Are the youth any better?

When we see those involved in the Fishrot debacle, we see that male youth empowerment is well underway – in the wrong direction.

The rhetorical anthem of anyone seeking political kudos always includes youth SME loans, youth bursaries, more NSFAF loan money, and the usual vague comments in speeches about helping youth advance. Given that the majority of the population in Namibia is below 39, this makes sense. But, have the youth prepared themselves to build a better Namibia? Or is it all about self-enrichment?

The younger people in lucrative power positions are overwhelmingly young men. Are the shouts about the need for better job and business opportunities for MALE youth enrichment or to help the younger generation (including young women) keep this country alive?

We are not surprised to read reports about the alleged additional beneficiaries of fishrot funds. These 40+-year-old men have been riding the ‘wave’ of pressure for youth inclusion. Many of these clever young men were the brash Young Turks and loud voices of 10-15 years ago. They are now co-opted into ministerial or deputy ministerial posts and SOE boards. They benefit from insider-trading business opportunities with ‘investors’ steered their way. And they have high paying SOE management jobs. These are not young men who are struggling, committed activists, fighting for justice for the people. They are the nouveau riche and the black bourgeoisie. They are well-invested in the status quo.

Instead of private schools and hospitals for their families, where is their battle to uplift public facilities for everyone else? Where is the youthful fire for nationalism and the desire to uplift the nation? Where are the selflessness, personal sacrifice, and commitment to help save this country?

Arguably, this batch of ‘youth’ in high flying posts and political offices are waiting for the 70 and 80-year-olds currently in power to die off or step down. But, until they do, they are content to accept all the political, business or other pay-offs from above to get them to wait patiently in the wings.

As is normal for those new to wealth, they are loud so that everyone can see their goodies. They drive luxury cars to show-off their ‘blessings’. They crave the latest expensive cell phone (with two slots for SIM cards). They scramble for trips abroad to meet with ‘investors’. They brag about their mail-order higher degrees and ‘buy’ a large house they cannot afford.

The impatient voices of the 20+-year-old ‘youth’ already agitating for jobs and affluence are coming up behind the co-opted group of ‘young-ish’ men masquerading as youth leaders. They are being suppressed (for now). But, some of that new generation of ‘hungry’ youth who see that greed and selling out to the power structures does pay, can’t wait to do the same.

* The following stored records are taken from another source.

(* ===== verification/Watchlist.v ===== *)
(** * Watchlist events

    [app/services/watchlist_events.py]: what the watchers of an order or of a
    slice are told when the book moves.  A snapshot or payload member [float(x)]
    is its value in hundredths; the [observed_at] member of a payload, a row
    timestamp, is left out.  The queries read the flushed tables. *)

From S2P Require Import Prelude Catalog Calendar AvailabilityWindows Decimal Schema Constraints Database Scenario Policy Eligibility Events.
Local Open Scope Z_scope.

Definition BEST_PRICE_MOVE_THRESHOLD_PCT : decimal := MkDecimal 10 (-1).
Definition BENCHMARK_MOVE_THRESHOLD_PCT : decimal := MkDecimal 10 (-1).

(** [if not value: return None] *)
Definition _normalized_window (value : option string) : res (option string) :=
  match value with
  | None | Some "" => Val None
  | Some w => w' ← normalize_availability_window w; Val (Some w')
  end.

(** [{**base, **extra}]: a repeated key keeps its first position. *)
Definition obj_set (base : list (string * json)) (kv : string * json) : list (string * json) :=
  if bool_decide (kv.1 ∈ base.*1)
  then (λ x, if bool_decide (x.1 = kv.1) then kv else x) <$> base
  else base ++ [kv].
Definition obj_update (base extra : list (string * json)) : list (string * json) :=
  foldl obj_set base extra.
(* ===== verification/Benchmarks.v ===== *)
(** * Live slice benchmarks

    [app/services/live_benchmarks.py]: the quantity-weighted average price of
    a slice of the public book, computed in decimal arithmetic over the
    qualified rows, stored per slice and rebuilt after every change of the
    book.  A dictionary keyed by slices is a finite map; rows without an
    ORDER BY come in key order. *)

From S2P Require Import Prelude Catalog Calendar AvailabilityWindows Decimal Schema Constraints Database Scenario Policy Eligibility Events Watchlist.
Local Open Scope Z_scope.

#[export] Instance OrderSide_countable : Countable OrderSide.
Proof.
  refine (inj_countable' (λ s, bool_decide (s = BID)) (λ b : bool, if b then BID else ASK) _).
  by intros [].
Defined.

Definition LiveBenchmarkKey : Type := OrderSide * option string * option uuid * option string.

Definition _text_present (value : option string) : bool :=
  bool_decide (strip (default "" value) ≠ "").

(** A selected row: the order's columns and the canonical product label. *)
Record SliceRow := MkSliceRow { sr_order : Order; sr_market_product : option string }.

Where are their new ideas? Bringing youth to the power table is supposed to bring innovation, modernization, new ideas, new blood, and more energy. Well, where is it? Are their innovative talents skewed towards getting a piece of a fishrot pie?

The old people in power are using the only ideas they know from decades past to solve modern problems. It is not working. These young men who have achieved opportunities to step into power roles are not bringing new ideas to the table. Either they are overly submissive as they blindly follow their appointing authorities into the fire or they pretend loyalty while subtly moving to line their pockets. Young people in positions of authority must carve out another option and focus on the country instead of only themselves.

Why don’t those with access to power and high salaries adopt a rural school or clinic and help out? They seem unwilling to drive a Toyota Corolla so that the hundreds of thousands needed for a flashy new car can go into social services for the needy. Why aren’t they downscaling their lifestyles to buy food for impoverished retired PLAN veterans?

There is a young man in Oshakati State Hospital that needs less than $30,000 for surgery to fix his severely broken leg. The government has no money to fulfil their mandate and provide him with the surgery to which he is entitled. Why aren’t these luxury-car driving ‘youth’ leaders helping this suffering young man?

Instead of grappling with real issues to serve the public, some of those calling themselves youth leaders are busy living their best life.

All of this begs the question of whether the ‘youth’ waiting in the wings to run this country tomorrow are any better than what is already in place. We remain unconvinced.

Each revelation of a cabal of younger ‘insiders’ who are only committed to their wallets and not also to a better Namibia, leaves the question unanswered.